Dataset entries
Lemma resolveAccess_spec b verifier ownerID set presented d :
  resolves b (resolveAccess verifier ownerID set presented) d (gate verifier ownerID set presented d).
Proof.
  unfold resolves, resolveAccess, gate. destruct (KeySet_Visibility set) as [| |x] eqn:Ev.
  - rewrite bool_decide_eq_true_2 by done. wp_step. split; [done|]. by left.
  - rewrite (bool_decide_eq_false_2 (VisibilityProtected = VisibilityPublic)), (bool_decide_eq_true_2 (VisibilityProtected = VisibilityProtected)) by done. simpl negb. cbn iota.
    destruct verifier as [v|]; [|wp_step; split; [done|]; intros _; split; [done|]; by intros a [ [? _]|(_ & _ & v & ? & _)]].
    wp_step. eapply wp_mono; [apply v_spec|]. intros [k|e] d' [-> Hv]; simpl.
    + wp_step. split; [done|]. right. eauto.
    + destruct b.
      * destruct (Hv eq_refl) as [Hno ->]. wp_step. split; [done|]. intros _. split; [done|]. intros a [ [? _]|(_ & _ & v' & [= <-] & ?)]; [discriminate|by apply Hno].
      * destruct (errors_is e ErrNotFound); wp_step; by split.
  - rewrite !bool_decide_eq_false_2 by done. simpl negb. cbn iota. wp_step. split; [done|]. intros _. split; [done|]. by intros a [ [? _]|(? & _)].
Qed.

Lemma render_loop_ok ownerID ks body : render_loop (K:=K) ownerID ks = Ok body → ∃ lines, Forall2 prints ks lines ∧ body = mjoin lines.
Proof.
  revert body. induction ks as [|k ks IH]; intros body; simpl; [intros [= <-]; exists []; split; [constructor|done]|].
  do 2 (case_bool_decide; [|done]). simpl. destruct (AuthorizedKeyLineFrom _ _ _) as [line|] eqn:El; [|done].
  destruct (render_loop ownerID ks) as [rest|]; [|done]. intros [= <-]. destruct (IH _ eq_refl) as (lines & Hl & ->).
  exists (line :: lines). split; [by constructor|done].
Qed.

Lemma render_loop_total ownerID ks :
  Forall (λ k, PublicKey_OwnerID k = ownerID ∧ PublicKey_Status k = KeyStatusActive ∧ ∃ line, prints (K:=K) k line) ks → ∃ body, render_loop (K:=K) ownerID ks = Ok body.
Proof.
  induction 1 as [|k ks (Ho & Hs & line & Hl) _ [body IH]]; [by eexists|]. simpl. rewrite !bool_decide_eq_true_2 by done. simpl.
  unfold prints in Hl. rewrite Hl, IH. by eexists.
Qed.

Lemma by_key_id_order t : keyed PublicKey_ID t → ∀ l, (∀ k, k ∈ l → ∃ i, t !! i = Some k) → total_order by_key_id l.
Proof.
  intros Hk l Hl. split.
  - intros a b c. apply bytes_le_trans.
  - intros a b. unfold by_key_id. destruct (bytes_le (PublicKey_ID a) (PublicKey_ID b)) eqn:E; [by left|right; by apply bytes_le_total].
  - intros a b [i Ha]%Hl [j Hb]%Hl Hab Hba. assert (PublicKey_ID a = PublicKey_ID b) as E by by apply bytes_le_antisym.
    rewrite (Hk _ _ Ha), (Hk _ _ Hb) in E. congruence.
Qed.

Definition listed (ownerID setID : gostring) (d : db) : list PublicKey :=
  filter (λ k, PublicKey_OwnerID k = ownerID ∧ is_Some (members d !! (setID, PublicKey_ID k)) ∧ PublicKey_Status k = KeyStatusActive) (rows (pubkeys d)).

Lemma elem_of_listed ownerID setID d k : k ∈ listed ownerID setID d ↔ in_force ownerID setID d k.
Proof. unfold listed, in_force, joined. rewrite list_elem_of_filter, elem_of_rows. tauto. Qed.

(** Rendering a well-kept table prints exactly the document. *)
Lemma render_document ownerID setID d : pubkeys_ok (K:=K) (pubkeys d) →
  ∃ body, render (K:=K) ownerID (ordered_by by_key_id (listed ownerID setID d)) = Ok body ∧ document (K:=K) ownerID setID d body.
Proof.
  intros Hok. unfold render. set (ks := ordered_by by_key_id (ordered_by by_key_id (listed ownerID setID d))).
  assert (∀ k, k ∈ ks ↔ in_force ownerID setID d k) as Hks by (intros k; unfold ks; by rewrite !elem_of_ordered, elem_of_listed).
  destruct (render_loop_total ownerID ks) as [body Hb].
  { apply Forall_forall. intros k ([i Hi] & Ho & _ & Hs)%Hks. split_and!; [done|done|]. by eapply po_prints. }
  exists body. split; [done|]. destruct (render_loop_ok _ _ _ Hb) as (lines & Hl & ->). exists ks, lines. split_and!; try done.
  - apply (ordered_sorted by_key_id ks). apply (by_key_id_order (pubkeys d)); [apply Hok|]. by intros k [? _]%Hks.
  - apply (NoDup_fmap_2_strong PublicKey_ID).
    + intros a b ([i Ha] & _)%Hks ([j Hb'] & _)%Hks E. rewrite (po_keyed _ Hok _ _ Ha), (po_keyed _ Hok _ _ Hb') in E. congruence.
    + unfold ks, ordered_by. rewrite !merge_sort_Permutation. apply NoDup_filter. eapply NoDup_fmap_1, keyed_NoDup, Hok.
Qed.

Lemma Resolve_spec b verifier handle setName presented d : well_kept (K:=K) d →
  wp b (Resolve (K:=K) verifier handle setName presented) d (λ r d', d' = d ∧
    match r with
    | Ok res => ∃ o set, entitled verifier handle setName presented d o set (PR_Protected res) ∧ document (K:=K) (Owner_ID o) (KeySet_ID set) d (PR_Body res)
    | Err e => b = true → e = publish_ErrNotFound ∧ ∀ o set protected, ¬ entitled verifier handle setName presented d o set protected
    end).
Proof.
  intros [Hh Hs Hk]. unfold Resolve. wp_step; [wp_step; split; [done|]; intros _; split; [done|]; by intros o set p [? _]|].
  assert (∀ A (x y : stM conn A) Q, ((setName = [] ∨ ValidateSetName setName = None) → wp b y d Q) →
    (¬ (setName = [] ∨ ValidateSetName setName = None) → wp b x d Q) →
    wp b (if negb (bool_decide (setName = [])) && bool_decide (ValidateSetName setName ≠ None) then x else y) d Q) as Hname.
  { intros A x y Q Hy Hx. case_bool_decide; simpl; [auto|]. case_bool_decide as Hv; [apply Hx; by intros [?|?]|].
    apply Hy. by right. }
  apply Hname; clear Hname; intros Hname; [|wp_step; split; [done|]; intros _; split; [done|]; by intros o set p [_ ? _]].
  wp_step. eapply wp_mono; [by apply resolveOwner_spec|]. intros [oid|e] d' [-> Ho].
  2:{ split; [done|]. intros Hb. destruct (Ho Hb) as [-> Hno]. split; [done|]. intros o set p Hent. eapply Hno. exists o. split; [apply Hent|done]. }
  destruct Ho as (o & Ho & ->). wp_step. eapply wp_mono; [by apply resolveSet_spec|]. intros [set|e] d' [-> Hset].
  2:{ split; [done|]. intros Hb. destruct (Hset Hb) as [-> Hno]. split; [done|]. intros o' set p Hent. eapply (Hno set).
      rewrite (speaks_for_unique _ _ _ _ Hh Ho (ent_owner _ _ _ _ _ _ _ _ Hent)). apply Hent. }
  wp_step. eapply wp_mono; [apply resolveAccess_spec|]. intros [p|e] d' [-> Hgate].
  2:{ split; [done|]. intros Hb. destruct (Hgate Hb) as [-> Hno]. split; [done|]. intros o' set' p Hent. eapply (Hno p).
      pose proof (speaks_for_unique _ _ _ _ Hh Ho (ent_owner _ _ _ _ _ _ _ _ Hent)) as <-.
      rewrite (means_set_unique _ _ _ _ _ Hs Hset (ent_set _ _ _ _ _ _ _ _ Hent)). apply (ent_access _ _ _ _ _ _ _ _ Hent). }
  unfold pubkey_ListActiveByKeySet. wp_step. wp_step; [wp_step; split; [done|by intros ->]|].
  destruct (render_document (Owner_ID o) (KeySet_ID set) d Hk) as (body & Hb & Hdoc). unfold listed in Hb. rewrite Hb.
  wp_step. split; [done|]. exists o, set. split; [|done]. split; [|done..].
  by destruct (ValidateHandle handle); [exfalso; auto|].
Qed.
End specs.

**Task item:** Your task is to quote, without any alteration, the lines running from the top of the records to the line that holds "- rewrite (bool_decide_eq_false_2", both included.

**Reply:**
Lemma resolveAccess_spec b verifier ownerID set presented d :
  resolves b (resolveAccess verifier ownerID set presented) d (gate verifier ownerID set presented d).
Proof.
  unfold resolves, resolveAccess, gate. destruct (KeySet_Visibility set) as [| |x] eqn:Ev.
  - rewrite bool_decide_eq_true_2 by done. wp_step. split; [done|]. by left.
  - rewrite (bool_decide_eq_false_2 (VisibilityProtected = VisibilityPublic)), (bool_decide_eq_true_2 (VisibilityProtected = VisibilityProtected)) by done. simpl negb. cbn iota.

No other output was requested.